Among the entries below, please repeat exactly and only the lines from the line containing "set_nd_elements]. rewrite find_first_app." to the line containing "- unfold f.", both lines included.
::: Stored data
Lemma added_cons n i e x ids n1 w : find_element n i = Some e ->
  find_element n1 i = Some (push_model x e) ->
  nd_elements n1 = update_first (match_element_idx i) (fun _ => push_model x e) (nd_elements n) ->
  nd_num_ele n1 = nd_num_ele n -> added n1 i (push_model x e) ids w -> added n i e (x :: ids) w.
Proof.
  intros He He1 Hl1 Hk1 (n2 & Hat & He2 & Hl2 & Hk2). exists n2. split_and!; [done.. | | congruence].
  rewrite Hl2, Hl1, update_first_twice; [done|].
  apply find_first_some in He as [_ He]. unfold match_element_idx in *. by rewrite push_model_index.
Qed.

Lemma parse_sig_added ids i data l pre post n e w :
  at_node id n w -> find_element n i = Some e -> Forall (fun s => is_u16 s) ids ->
  2 * len ids <= l -> data = pre ++ encode_sig ids ++ post ->
  wp (parse_sig (length ids) id i data (len pre) l) (fun r w' =>
    r = Some (len pre + 2 * len ids, l - 2 * len ids) /\ added n i e (sig_id <$> ids) w') w.
Proof.
  intros Hat He Hids Hl ->. revert l pre n e w Hat He Hl.
  induction Hids as [|x ids Hx Hids IH]; intros l pre n e w Hat He Hl; cbn [length parse_sig].
  - assert (added n i e [] w) by by apply added_nil.
    case_goal; wp_run; (split; [change (len []) with 0; do 2 f_equal; lia | done]).
  - rewrite len_cons in *. pose proof (len_nonneg ids).
    rewrite (proj2 (Z.leb_le 2 l)) by lia. cbn [negb].
    unfold encode_sig in *. rewrite fmap_cons in *. cbn [concat]. rewrite <-app_assoc.
    wp_step. eapply wp_lift; [by apply get_le16_mid|]. wp_step.
    eapply wp_mono; [by apply set_model_at|]. intros r w1 (-> & n1 & Hat1 & He1 & Hl1 & Hk1). cbn [negb].
    specialize (IH (l - 2) (pre ++ to_le 2 x) n1 _ w1 Hat1 He1 ltac:(lia)).
    rewrite len_app, <-app_assoc in IH. change (len (to_le 2 x)) with 2 in IH.
    eapply wp_mono; [exact IH|]. intros r w2 [-> Ha]. split; [do 2 f_equal; lia|].
    by eapply added_cons.
Qed.

Lemma parse_vendor_added ids i data l pre post n e w :
  at_node id n w -> find_element n i = Some e -> Forall (fun v => is_u16 v.1 /\ is_u16 v.2) ids ->
  4 * Z.of_nat (length ids) <= l -> data = pre ++ encode_vendor ids ++ post ->
  wp (parse_vendor (length ids) id i data (len pre) l) (fun r w' =>
    r = Some (len pre + 4 * Z.of_nat (length ids), l - 4 * Z.of_nat (length ids)) /\
    added n i e (vendor_id <$> ids) w') w.
Proof.
  intros Hat He Hids Hl ->. revert l pre n e w Hat He Hl.
  induction Hids as [|x ids [Hx1 Hx2] Hids IH]; intros l pre n e w Hat He Hl; cbn [length parse_vendor].
  - assert (added n i e [] w) by by apply added_nil.
    case_goal; wp_run; (split; [do 2 f_equal; simpl; lia | done]).
  - cbn [length] in Hl. rewrite (proj2 (Z.leb_le 4 l)) by lia. cbn [negb].
    unfold encode_vendor in *. rewrite fmap_cons in *. cbn [concat]. rewrite <-!app_assoc.
    wp_step. eapply wp_lift.
    { rewrite (app_assoc pre). apply get_le16_mid; [done|]. by rewrite len_app. }
    wp_step. eapply wp_lift; [by apply get_le16_mid|]. wp_step.
    eapply wp_mono; [by apply set_model_at|]. intros r w1 (-> & n1 & Hat1 & He1 & Hl1 & Hk1). cbn [negb].
    specialize (IH (l - 4) (pre ++ to_le 2 x.1 ++ to_le 2 x.2) n1 _ w1 Hat1 He1 ltac:(lia)).
    rewrite !len_app, <-!app_assoc in IH. change (len (to_le 2 x.1) + len (to_le 2 x.2)) with 4 in IH.
    eapply wp_mono; [exact IH|]. intros r w2 [-> Ha]. split; [do 2 f_equal; cbn [length]; lia|].
    by eapply added_cons.
Qed.

Lemma len_encode_sig l : len (encode_sig l) = 2 * len l.
Proof.
  unfold encode_sig. induction l as [|x l IH]; [done|]. rewrite fmap_cons. cbn [concat].
  rewrite len_app, IH, len_cons. change (len (to_le 2 x)) with 2. lia.
Qed.
Lemma len_encode_vendor l : len (encode_vendor l) = 4 * Z.of_nat (length l).
Proof.
  unfold encode_vendor. induction l as [|x l IH]; [done|]. rewrite fmap_cons. cbn [concat length].
  rewrite !len_app, IH. change (len (to_le 2 x.1) + len (to_le 2 x.2)) with 4. lia.
Qed.
Lemma len_encode_element e :
  len (encode_element e) = 4 + 2 * len (pe_sig e) + 4 * Z.of_nat (length (pe_vendor e)).
Proof.
  unfold encode_element. rewrite !len_app, len_encode_sig, len_encode_vendor.
  change (len (to_le 2 (pe_loc e))) with 2. rewrite !len_cons. change (len []) with 0. lia.
Qed.

(** One element: its models end up behind those that were there. *)
Lemma parse_element_added e i data l pre post n w :
  at_node id n w -> Forall (fun x => el_index x <> i) (nd_elements n) -> page_element_ok e ->
  len (encode_element e) <= l < 0x10000 -> data = pre ++ encode_element e ++ post ->
  wp (parse_element i id data (len pre) l)
    (fun r w' => r = Some (len pre + len (encode_element e), l + 2 - len (encode_element e)) /\
       exists n', at_node id n' w' /\
         nd_elements n' = nd_elements n ++ [Element (zero_model <$> pe_ids e) (pe_loc e) i]) w.
Proof.
  intros Hat Hi [Hloc [Hs _] [Hv _] Hids] Hl ->. rewrite len_encode_element in *. unfold encode_element.
  rewrite <-!app_assoc. pose proof (len_nonneg (pe_sig e)). unfold parse_element.
  set (tl := encode_sig _ ++ encode_vendor _ ++ post).
  wp_step. eapply wp_lift; [by apply get_le16_mid|]. wp_step.
  set (f := fun nd => set_nd_elements (nd_elements nd ++ [Element [] (pe_loc e) i]) nd).
  eapply (assign_at _ f); [exact Hat | done | intros; by apply push_element_wf | done|]. intros w1 Hat1.
  cbn [app]. wp_step. eapply wp_lift.
  { rewrite (app_assoc pre). apply rd_mid. rewrite len_app. change (len (to_le 2 (pe_loc e))) with 2. lia. }
  wp_step. eapply wp_lift.
  { rewrite (app_assoc pre), (cons_middle (len (pe_sig e))), (app_assoc (pre ++ _)).
    apply rd_mid. rewrite !len_app. change (len (to_le 2 (pe_loc e))) with 2. rewrite !len_cons. change (len []) with 0. lia. }
  assert (He : find_element (f n) i = Some (Element [] (pe_loc e) i)).
  { unfold find_element, f. cbn [nd_elements set_nd_elements]. rewrite find_first_app.
    rewrite (proj2 (find_first_none _ _)).
    - unfold find_first, match_element_idx. cbn. by rewrite Z.eqb_refl.
    - eapply Forall_impl; [exact Hi|]. intros x Hx. by apply Z.eqb_neq. }
  set (hdr := pre ++ to_le 2 (pe_loc e) ++ [len (pe_sig e); Z.of_nat (length (pe_vendor e))]).
  assert (Hh : len hdr = len pre + 4).
  { unfold hdr. rewrite !len_app. change (len (to_le 2 (pe_loc e))) with 2. rewrite !len_cons. change (len []) with 0. lia. }
  replace (pre ++ to_le 2 (pe_loc e) ++ len (pe_sig e) :: Z.of_nat (length (pe_vendor e)) :: tl) with (hdr ++ tl)
    by (unfold hdr; by rewrite <-!app_assoc).
  rewrite <-Hh. unfold len at 1. rewrite !Nat2Z.id, u16_small by lia. wp_step.
  eapply wp_mono; [apply (parse_sig_added (pe_sig e) i _ _ hdr (encode_vendor (pe_vendor e) ++ post) (f n) _ _
    Hat1 He Hs); [lia | done]|].
  intros r w2 [-> (n2 & Hat2 & He2 & Hl2 & Hk2)]. cbn beta iota. unfold tl.
  rewrite (app_assoc hdr), <-len_encode_sig, <-len_app.
  eapply wp_mono; [apply (parse_vendor_added (pe_vendor e) i _ _ (hdr ++ encode_sig (pe_sig e)) post n2 _ _
    Hat2 He2 Hv); [rewrite len_encode_sig; lia | done]|].
  intros r w3 [-> (n3 & Hat3 & He3 & Hl3 & Hk3)]. rewrite len_app, len_encode_sig.
  split; [do 2 f_equal; lia|]. exists n3. split; [done|].
  unfold push_models in *. rewrite <-fold_left_app in *. fold (pe_ids e) in *.
  assert (Hpm : fold_left (λ e i, push_model i e) (pe_ids e) (Element [] (pe_loc e) i) =
    Element (zero_model <$> pe_ids e) (pe_loc e) i) by by apply (push_models_new _ []).
  rewrite Hpm in *. rewrite Hl3, Hl2, update_first_twice.
  - unfold f. cbn [nd_elements set_nd_elements]. rewrite update_first_app.
    + cbn [update_first]. unfold match_element_idx. cbn [el_index]. by rewrite Z.eqb_refl.
    + eapply Forall_impl; [exact Hi|]. intros x Hx. by apply Z.eqb_neq.
  - by apply find_first_some in He2 as [_ He2].
Qed.

Lemma parse_elements_added els j data l pre post n w :
  at_node id n w -> Forall (fun x => el_index x < Z.of_nat j) (nd_elements n) ->
  Forall page_element_ok els -> len (concat (encode_element <$> els)) <= l < 0x10000 ->
  data = pre ++ concat (encode_element <$> els) ++ post ->
  wp (parse_elements (length els) (Z.of_nat j) id data (len pre) l) (fun r w' =>
    r = true /\ exists n', at_node id n' w' /\
      nd_elements n' = nd_elements n ++ imap (fun k e => element_of (j + k) e) els) w.
Proof.
  intros Hat Hj Hels Hl ->. revert j l pre n w Hat Hj Hl.
  induction Hels as [|e els He Hels IH]; intros j l pre n w Hat Hj Hl; cbn [length parse_elements].
  - wp_run. split; [done|]. exists n. by rewrite app_nil_r.
  - rewrite fmap_cons in *. cbn [concat] in *. rewrite len_app in Hl. rewrite <-app_assoc.
    pose proof (len_nonneg (concat (encode_element <$> els))). pose proof (len_encode_element e) as Hle.
    pose proof (len_nonneg (pe_sig e)). wp_step.
    eapply wp_mono; [apply (parse_element_added e _ _ _ pre (concat (encode_element <$> els) ++ post) n _ Hat);
      [| done | | done]|].
    { eapply Forall_impl; [exact Hj | cbn; lia]. }
    { lia. }
    intros r w1 [-> (n1 & Hat1 & Hel)]. cbn beta iota.
    replace (Z.of_nat j + 1) with (Z.of_nat (S j)) by lia. rewrite app_assoc, <-len_app.
    eapply wp_mono; [apply (IH (S j) _ _ n1 _ Hat1); [|lia]|].
    { rewrite Hel. apply Forall_app. split; [eapply Forall_impl; [exact Hj | cbn; lia]|].
      constructor; [cbn; lia | constructor]. }
    intros r w2 [-> (n2 & Hat2 & Hel2)]. split; [done|]. exists n2. split; [done|].
    rewrite Hel2, Hel, <-app_assoc. f_equal. cbn [app imap]. rewrite Nat.add_0_r. f_equal.
    apply imap_ext. intros k x _. cbn. by rewrite Nat.add_succ_r.
Qed.
End Parse.

(** ** Theorems *)

(** C25: composition data is read back as it was sent.  For a node without
    elements whose number of elements is that of the page, and a page of at most
    65535 octets with any octets behind it in the buffer:
    [node_parse_composition] gives the node, in order, an element with each
    location and the SIG and vendor models listed for it, and the features and
    numbers of the page. *)
Theorem composition_roundtrip id n cid pid vid crpl features els tail (w : world node_store) :
  store_wf (w_nodes w) -> find_first (is_node id) (ns_nodes (w_nodes w)) = Some n ->
  nd_elements n = [] -> nd_num_ele n = Z.of_nat (length els) -> Forall page_element_ok els ->
  Forall (fun x => is_u16 x) [cid; pid; vid; crpl; features] ->
  let page := encode_page cid pid vid crpl features els in
  len page < 0x10000 ->
  exists w' n', node_parse_composition (Some id) (page ++ tail) (len page) w = Ok (true, w') /\
    store_wf (w_nodes w') /\ find_first (is_node id) (ns_nodes (w_nodes w')) = Some n' /\
    nd_elements n' = imap element_of els /\ nd_comp n' = Some (comp_of features cid pid vid crpl).
Proof.
  intros Hw Hn Hnil Hk Hels Hu page Hl.
  assert (H : wp (node_parse_composition (Some id) (page ++ tail) (len page)) (fun r w' => r = true /\
    exists n', at_node id n' w' /\ nd_elements n' = imap element_of els /\
      nd_comp n' = Some (comp_of features cid pid vid crpl)) w).
  2: { apply wp_ok in H as (r & w' & Hr & -> & n' & [? ?] & ? & ?). by exists w', n'. }
  apply Forall_cons in Hu as [H1 Hu]. apply Forall_cons in Hu as [H2 Hu].
  apply Forall_cons in Hu as [H3 Hu]. apply Forall_cons in Hu as [H4 Hu].
  apply Forall_cons in Hu as [H5 _].
  set (hdr := [0] ++ to_le 2 cid ++ to_le 2 pid ++ to_le 2 vid ++ to_le 2 crpl ++ to_le 2 features).
  assert (Hpage : page = hdr ++ concat (encode_element <$> els))
    by (unfold page, encode_page, hdr; by rewrite <-!app_assoc).
  assert (Hlen : len page = 11 + len (concat (encode_element <$> els)))
    by (rewrite Hpage, len_app; done).
  pose proof (len_nonneg (concat (encode_element <$> els))).
  assert (Hget : ∀ pre v post, page ++ tail = pre ++ to_le 2 v ++ post -> is_u16 v ->
    get_le16 (page ++ tail) (len pre) = Ok v) by (intros pre v post -> ?; by apply get_le16_mid).
  unfold node_parse_composition. rewrite (u16_small (len page - 1)), u16_small by lia.
  wp_step. eapply wp_lift; [eapply (Hget [0]); [reflexivity | done]|]. wp_step.
  eapply wp_lift; [eapply (Hget ([0] ++ to_le 2 cid)); [reflexivity | done]|]. wp_step.
  eapply wp_lift; [eapply (Hget ([0] ++ to_le 2 cid ++ to_le 2 pid)); [reflexivity | done]|]. wp_step.
  eapply wp_lift; [eapply (Hget ([0] ++ to_le 2 cid ++ to_le 2 pid ++ to_le 2 vid)); [reflexivity | done]|]. wp_step.
  eapply wp_lift; [eapply (Hget ([0] ++ to_le 2 cid ++ to_le 2 pid ++ to_le 2 vid ++ to_le 2 crpl)); [reflexivity | done]|].
  unfold nonnull_or_fault. wp_step. eapply deref_at; [by split|]. wp_step.
  rewrite Hk, Nat2Z.id. change 11 with (len hdr) at 1. change 0 with (Z.of_nat 0).
  eapply wp_mono; [eapply (parse_elements_added id els 0 (page ++ tail) _ hdr tail n _)|].
  - by split.
  - by rewrite Hnil.
  - done.
  - lia.
  - by rewrite Hpage, <-app_assoc.
  - intros r w1 (-> & n1 & Hat1 & Hel). cbn [negb]. wp_step.
    eapply assign_at; [exact Hat1 | done | intros; by apply (node_wf_field n1) | done|].
    intros w2 Hat2. wp_run. split; [done|]. eexists. split; [exact Hat2|].
    by rewrite Hnil in Hel.
Qed.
::::::
• [Written solution]
  { unfold find_element, f. cbn [nd_elements set_nd_elements]. rewrite find_first_app.
    rewrite (proj2 (find_first_none _ _)).
    - unfold find_first, match_element_idx. cbn. by rewrite Z.eqb_refl.
    - eapply Forall_impl; [exact Hi|]. intros x Hx. by apply Z.eqb_neq. }
  set (hdr := pre ++ to_le 2 (pe_loc e) ++ [len (pe_sig e); Z.of_nat (length (pe_vendor e))]).
  assert (Hh : len hdr = len pre + 4).
  { unfold hdr. rewrite !len_app. change (len (to_le 2 (pe_loc e))) with 2. rewrite !len_cons. change (len []) with 0. lia. }
  replace (pre ++ to_le 2 (pe_loc e) ++ len (pe_sig e) :: Z.of_nat (length (pe_vendor e)) :: tl) with (hdr ++ tl)
    by (unfold hdr; by rewrite <-!app_assoc).
  rewrite <-Hh. unfold len at 1. rewrite !Nat2Z.id, u16_small by lia. wp_step.
  eapply wp_mono; [apply (parse_sig_added (pe_sig e) i _ _ hdr (encode_vendor (pe_vendor e) ++ post) (f n) _ _
    Hat1 He Hs); [lia | done]|].
  intros r w2 [-> (n2 & Hat2 & He2 & Hl2 & Hk2)]. cbn beta iota. unfold tl.
  rewrite (app_assoc hdr), <-len_encode_sig, <-len_app.
  eapply wp_mono; [apply (parse_vendor_added (pe_vendor e) i _ _ (hdr ++ encode_sig (pe_sig e)) post n2 _ _
    Hat2 He2 Hv); [rewrite len_encode_sig; lia | done]|].
  intros r w3 [-> (n3 & Hat3 & He3 & Hl3 & Hk3)]. rewrite len_app, len_encode_sig.
  split; [do 2 f_equal; lia|]. exists n3. split; [done|].
  unfold push_models in *. rewrite <-fold_left_app in *. fold (pe_ids e) in *.
  assert (Hpm : fold_left (λ e i, push_model i e) (pe_ids e) (Element [] (pe_loc e) i) =
    Element (zero_model <$> pe_ids e) (pe_loc e) i) by by apply (push_models_new _ []).
  rewrite Hpm in *. rewrite Hl3, Hl2, update_first_twice.
  - unfold f. cbn [nd_elements set_nd_elements]. rewrite update_first_app.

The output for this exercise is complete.